Les patients l’ignorent trop souvent, mais la médecine est une science imparfaite en perpétuel changement. Les exemples qui l’illustrent ne manquent pas. «Il y a 40 ans, rappelle le professeur, on traitait les ulcères par chirurgie et avec une diète lactée. On sait maintenant qu’ils sont causés par une bactérie et on prescrit des antibiotiques aux malades. Autre exemple, il y a deux fois moins d’épisiotomies que dans les années 1980 parce que des recherches, dont les nôtres, ont révélé que cette procédure augmente les risques de déchirures graves plutôt que de les prévenir.»
Une nouvelle approche
Bref, ajuster sa pratique aux données probantes promettait une médecine plus alerte, limitant les actes inutiles, pour le plus grand bien des patients.
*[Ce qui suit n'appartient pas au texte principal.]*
(** * Task document parser and dependency inference engine

    A shallow embedding of [svao/orchestrator/parser.py] and
    [svao/orchestrator/inference.py], with the properties of the
    specification stated and settled against it.

    Conventions of the embedding:
    - a Python [str] is a [string]; characters are code points below 256,
      with the Latin-1 reading of [str.isspace] and [str.lower];
    - a Python [int] is a [Z]; [int(s)] is its value where the conversion
      returns, that is on at most 4300 digits, and the statements that a
      function returns assume that bound of the numbers it converts;
    - a [dict] whose iteration order is observed is an association list in
      insertion order; updating an existing key keeps its position;
    - a raised exception is the [Raise] branch of [result];
    - the regular expressions of the source are values of [regex], run by a
      backtracking matcher with the priorities of Python's [re]. *)

From Stdlib Require Import List String Ascii ZArith Lia Bool Arith.
From Stdlib Require Import Permutation Sorted.
From Stdlib Require Import DecimalString DecimalZ.
From Stdlib Require DecimalPos OrderedTypeEx.
Import ListNotations.
Open Scope string_scope.

Set Implicit Arguments.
Il y a une dizaine d’années, ceux qui adhéraient à cette approche ont toutefois constaté qu’une inconnue manquait dans l’équation. «Les données probantes ne sont pas appliquées dans le vide, mais sur des personnes, dit Michel Labrecque. Chacune d’elles a son histoire personnelle, ses valeurs et ses attentes, dont il faut tenir compte. C’est ce qui a conduit à la médecine centrée sur le patient et à la prise de décision partagée.» En théorie, cette approche est comme la tarte aux pommes.
Qui peut s’opposer au fait qu’un médecin et son patient discutent et prennent ensemble une décision en tenant compte des données scientifiques et des préférences de celui qui met sa santé dans la balance? «Les enquêtes réalisées auprès des médecins montrent qu’ils sont ouverts à l’idée et la plupart disent qu’ils la mettent déjà en pratique», explique France Légaré, professeure à la Faculté de médecine. Mais dans les faits, ils cernent mal le concept et tardent à embrasser cette nouvelle approche, a constaté son équipe de la Chaire de recherche du Canada en implantation de la prise de décision partagée dans les soins primaires.
Pour expliquer leurs réticences, les médecins invoquent principalement le manque de temps et la conviction que les patients ne comprendront pas les informations qui leur seront communiquées. Des objections qu’écarte la titulaire de la Chaire. «Certaines études indiquent que les consultations peuvent durer une minute ou deux de plus, mais un outil d’aide à la décision remis au patient avant la visite peut accélérer la rencontre. Par ailleurs, il est possible d’adapter l’intervention pour rejoindre les personnes moins scolarisées. Lorsqu’on le fait, même les patients qui ne voulaient pas participer à la décision disent apprécier l’expérience.»
Le médecin détient un savoir qui peut aider ses patients à y voir clair, mais ceux-ci possèdent des informations personnelles tout aussi importantes, souligne la chercheuse: «La rencontre de ces deux expertises permet d’arriver à une meilleure solution. Le rôle traditionnel du médecin, qui était celui d’un courtier en connaissances, devient celui d’un courtier en décisions.»
Être ou ne pas être patient
Les patients ont leur bout de chemin à faire avant que s’incarne cette vision plus égalitaire du lien médecin-patient. Une étude à laquelle France Légaré a participé révèle qu’à peine 14% des personnes oseraient dire ouvertement à leur médecin qu’elles ne partagent pas son point de vue sur une question relevant d’une préférence entre trois traitements d’égale valeur. La raison ? Elles estiment qu’il est socialement inacceptable d’exprimer un avis contraire à celui de son médecin et que rien de bon ne peut en résulter. «Cette attitude n’est pas seulement un obstacle à la prise de décision partagée. Elle est le reflet d’un modèle –la prise de décision par l’expert– que la prise de décision partagée cherche à remplacer», soutient-elle.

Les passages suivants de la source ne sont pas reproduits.